The county will move forward on a recommendation for the county CEO to compare the current annual costs of jailing mentally ill homeless people with the costs of providing housing, medical and psychological services, case management, outpatient care and other services. The process is expected to take four months.
In other county news, on Tuesday the board unanimously agreed to continue its redevelopment agency, which uses property taxes to subsidize development projects, build affordable housing, revive rundown buildings and give streets face-lifts. But that decision will cost the county $1,953,000. Thereafter, it must pay the state $495,000 every year.
The county is among 398 redevelopment agencies statewide that were faced with the decision of eliminating their agencies or paying the state what some call “ransom” to keep the agencies going. Last summer, Gov. Jerry Brown, approved a two-bill budget package to save $1.7 billion by eliminating the nearly 60-year-old funding system.
The county Board of Supervisors on Aug. 9 decided that the county should become the successor agency, even though the California Redevelopment Association and others are challenging the constitutionality of ABX1 26, which abolishes all redevelopment agencies effective Oct. 1, and ABX1 27, which allows RDAs to continue if the county makes an initial one-time payment and continued annual payments to the state that would go to local governments and schools to restore funding the state can no longer foot.
Until the Supreme Court rules, redevelopment agencies cannot enter into any new contracts.

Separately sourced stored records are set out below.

(** [QRAuth._generate_qr_code] (qr_auth.py lines 119-141): the QR text
    [qr_data] and the handler calls.  [base64.b64encode(None)] is a
    TypeError. *)
Definition _generate_qr_code (self : t) (qr_ref : string) : result (string * list call) :=
  do pk <- match public_key self with
           | Some pk => Ok pk
           | None => Raise (TypeError "a bytes-like object is required, not 'NoneType'")
           end;
  let public_key_b64 := base64.b64encode pk in
  let qr_data :=
    qr_ref +:+ "," +:+ public_key_b64 +:+ "," +:+ format_optional (client_id self) in
  Ok (qr_data, if on_qr_code self then [QrCode qr_data] else []).

(** The second half of the [try] block of
    [QRAuth._process_shared_secret] (qr_auth.py lines 263-303), from the
    HMAC check on, given the three pieces of the expanded secret. *)
Definition verify_and_decrypt (self : t) (now : Z)
    (aes_key hmac_key iv : bytes)
    (secret_public_key hmac_validation encrypted_keys : bytes)
    : result (gmap string pyval) :=
  let expected_hmac :=
    hmac.new_digest hashlib_sha256 hmac_key (secret_public_key ++ encrypted_keys) in
  if negb (hmac.compare_digest hmac_validation expected_hmac)
  then Raise (ValueError "HMAC validation failed")
  else
    let ciphertext := iv ++ encrypted_keys in
    do decrypted_keys <- AESCipher.decrypt_cbc ciphertext aes_key;
    if bool_decide (length decrypted_keys < 64)
    then Raise (ValueError "Decrypted keys too short")
    else
      let enc_key := take 32 decrypted_keys in
      let mac_key := slice 32 64 decrypted_keys in
      Ok (<["clientId" := match client_id self with
                          | Some c => PStr c
                          | None => PNone
                          end]>
          (<["encKey" := PBytes enc_key]>
          (<["macKey" := PBytes mac_key]>
          (<["serverToken" := PNone]>
          (<["clientToken" := PNone]>
          (<["authenticated" := PBool true]>
          (<["timestamp" := PInt now]> ∅))))))).

(** The [try] block of [QRAuth._process_shared_secret] (qr_auth.py lines
    241-303); [now] is [int(time.time())].  The IV (line 280) is cut
    out of the expanded secret together with the two keys. *)
Definition process_shared_secret_body (self : t) (now : Z) (shared_secret : bytes)
    : result (gmap string pyval) :=
  if bool_decide (length shared_secret < 96)
  then Raise (ValueError "Shared secret too short")
  else
    let secret_public_key := take 32 shared_secret in
    let hmac_validation := slice 32 64 shared_secret in
    let encrypted_keys := drop 64 shared_secret in
    do private_key <- match private_key self with
                      | Some k => Ok k
                      | None => Raise (TypeError "from_private_bytes() argument must be bytes")
                      end;
    do ecdh_secret <- Curve25519.compute_shared_secret private_key secret_public_key;
    let hkdf := HKDF.new in
    do expanded_secret <- HKDF.expand hkdf ecdh_secret 80 None;
    let hmac_key := slice 32 64 expanded_secret in
    let aes_key := take 32 expanded_secret in
    let iv := take 16 (drop 64 expanded_secret) in
    verify_and_decrypt self now aes_key hmac_key iv
      secret_public_key hmac_validation encrypted_keys.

The court has stayed the two bills, but the matter is still pending and a ruling is expected in January. The court could uphold both laws, one or none.

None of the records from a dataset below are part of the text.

(** The element at logical position [p]. *)
Lemma contents_at b p :
  ts_wf b -> 0 <= p < ts_count b ->
  exists x, contents b !! Z.to_nat p = Some x /\ zget (ts_data b) (slot b p) = Some x.
Proof.
  intros W ?. destruct (zget_is_Some (ts_data b) (slot b p)) as [x Hx].
  { rewrite (wf_data _ W). apply slot_range. pose proof (wf_size _ W); lia. }
  exists x; split; [|done]. rewrite contents_lookup by (auto; lia).
  by rewrite Z2Nat.id by lia.
Qed.

(** Two buffers have related contents when their slots are related. *)
Lemma contents_ext b l :
  ts_wf b -> zlen l = ts_count b ->
  (forall p, 0 <= p < ts_count b -> zget (ts_data b) (slot b p) = l !! Z.to_nat p) ->
  contents b = l.
Proof.
  intros W Hl Hp. apply list_eq; intros k. unfold zlen in Hl.
  destruct (decide (Z.of_nat k < ts_count b)).
  - rewrite contents_lookup by auto. rewrite Hp by lia. by rewrite Nat2Z.id.
  - rewrite !lookup_ge_None_2; [done|lia|rewrite contents_length; lia].
Qed.

Lemma get_value_ptr_ok b i : 0 <= i < ts_size b -> glb_tsbuff_get_value_ptr b i = Ret i.
Proof.
  intros; unfold glb_tsbuff_get_value_ptr, glb_tsbuff_get_size.
  destruct (Z.ltb_spec i 0), (Z.leb_spec (ts_size b) i); simpl; auto; lia.
Qed.

Lemma deref_slot b p x :
  ts_wf b -> 0 <= p < ts_count b -> contents b !! Z.to_nat p = Some x ->
  deref b (slot b p) = Ret x.
Proof.
  intros W ? H. destruct (contents_at b p W) as (y & H1 & H2); [lia|].
  unfold deref. rewrite H2. simplify_eq. done.
Qed.

Lemma slot_0 b : 0 <= ts_tail b < ts_size b -> slot b 0 = ts_tail b.
Proof. intros; unfold slot. rewrite Z.add_0_r. apply Z.mod_small; lia. Qed.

Survey: Buellton, Solvang obey tobacco lawAlthough sales of cigarettes to minors in Santa Barbara County are alarmingly high, stores in Solvang and Buellton are obeying state law, according to a recent undercover survey.

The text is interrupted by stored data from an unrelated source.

(* ===== verification/BinaryHeap.v ===== *)
(** * Binary heap (src/libs/zbxalgo/binaryheap.c)

    A min-heap of elements with a 64-bit key, ordered by a caller supplied
    comparison, optionally ("direct" option) with an index from keys to array
    positions that allows updating and removing elements by key.  [h_elems]
    are the [elems_num] elements in use, [h_alloc] is the capacity, [h_index]
    the key index when the direct option is set.

    The heap is proved against the [KeyIndex] interface, for every index and
    every comparison that is a total preorder. *)
From stdpp Require Import prelude list.
From Stdlib Require Import ZArith Lia.
From S2P Require Import Prelude Algodefs Hashmap.
#[local] Open Scope Z_scope.

Record elem := Elem { key : Z; data : Z; local_data : Z }.

Record heap (M : Type) := Heap { h_elems : list elem; h_alloc : Z; h_null : bool; h_index : option M }.
Arguments Heap {M} _ _ _ _.
Arguments h_elems {M} _.
Arguments h_alloc {M} _.
Arguments h_null {M} _.
Arguments h_index {M} _.

Section model.
Context {M : Type} `{KeyIndex M}.
(** [heap->compare_func]. *)
Variable compare_func : elem -> elem -> Z.
Implicit Type h : heap M.

Definition set_elems h (l : list elem) : heap M := Heap l (h_alloc h) (h_null h) (h_index h).
Definition set_index h (m : option M) : heap M := Heap (h_elems h) (h_alloc h) (h_null h) m.

(** [if (HAS_DIRECT_OPTION(heap)) zbx_hashmap_set(heap->key_index, k, i);] *)
Definition index_set (m : option M) (k : Z) (i : nat) : res (option M) :=
  match m with
  | None => Ret None
  | Some m => m ← ki_set m k (Z.of_nat i); Ret (Some m)
  end.

Definition swap h (index_1 index_2 : nat) : res (heap M) :=
  a ← of_opt BadAccess (h_elems h !! index_1);
  b ← of_opt BadAccess (h_elems h !! index_2);
  let h := set_elems h (<[index_2 := a]> (<[index_1 := b]> (h_elems h))) in
  m ← index_set (h_index h) (key b) index_1;
  m ← index_set m (key a) index_2;
  Ret (set_index h m).

Definition binary_heap_ensure_free_space h : heap M :=
  if h_null h then Heap [] 32 false (h_index h)
  else if zlen (h_elems h) =? h_alloc h
  then Heap (h_elems h) (Z.max (h_alloc h + 1) (Z.quot (h_alloc h * 3) 2)) false (h_index h)
  else h.

Fixpoint bubble_up (fuel : nat) h (index : nat) : res (heap M * nat) :=
  match fuel with
  | O => if decide (index = 0%nat) then Ret (h, index) else Halt OutOfFuel
  | S fuel =>
      if decide (index = 0%nat) then Ret (h, index)
      else
        let parent := ((index - 1) / 2)%nat in
        p ← of_opt BadAccess (h_elems h !! parent);
        e ← of_opt BadAccess (h_elems h !! index);
        if compare_func p e <=? 0 then Ret (h, index)
        else h ← swap h parent index; bubble_up fuel h parent
  end.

With the help of local law enforcement, the Santa Barbara County Health Department conducted an operation – carried out by undercover decoys – showing that 17% of the 275 stores were willing to sell tobacco to minors. This is nearly three times the statewide average of 6%, according to Dawn Dunn, Tobacco Prevention Program administrator for the Health Department.
Sales rates varied across the county. Lompoc topped the list with a rate of illegal tobacco sales to minors at 31%. Santa Barbara, Goleta, Carpinteria, Guadalupe and unincorporated parts of the county also surpassed the state rate at 18% and 19%. Meanwhile, Solvang and Buellton had no sales to decoys of tobacco products. This means from last year, sales in Lompoc doubled from 14%, while they dropped from 40% in Buellton and 25% in Solvang.
Last year, the county enacted a new tobacco ordinance that strengthened the state tobacco licensing law by increasing compliance checks, increasing the penalties for violations, doing away with a warning letter for the first offense, and imposing a $435 annual fee to cover the cost of enforcement, which includes educating store owners and personnel about the amended law.
Federal law requires store clerks to check the identification of every customer who appears under 27 who attempts to buy tobacco products. Clerks caught in stings conducted by law enforcement are faced with a $200 fine for the first offense, $500 for the second and $1,000 for the third. Store owners can also be disciplined.
More than 75% of smokers took their first puff before age 18, one-third of teens who begin smoking will die prematurely of tobacco-related illnesses, and 15% of 11th grade students in the county are current smokers, according to the Health Department.
“It takes time for new regulations to have the desired impact,” noted Dawn Dunn, Tobacco Prevention Program Administrator for the Public Health Department. “There is definitely a learning curve here. We’ve seen this in other communities around the state. Several cities are now looking at adopting the new tobacco ordinance, so we’re optimistic that sales to minors will decline in future years.”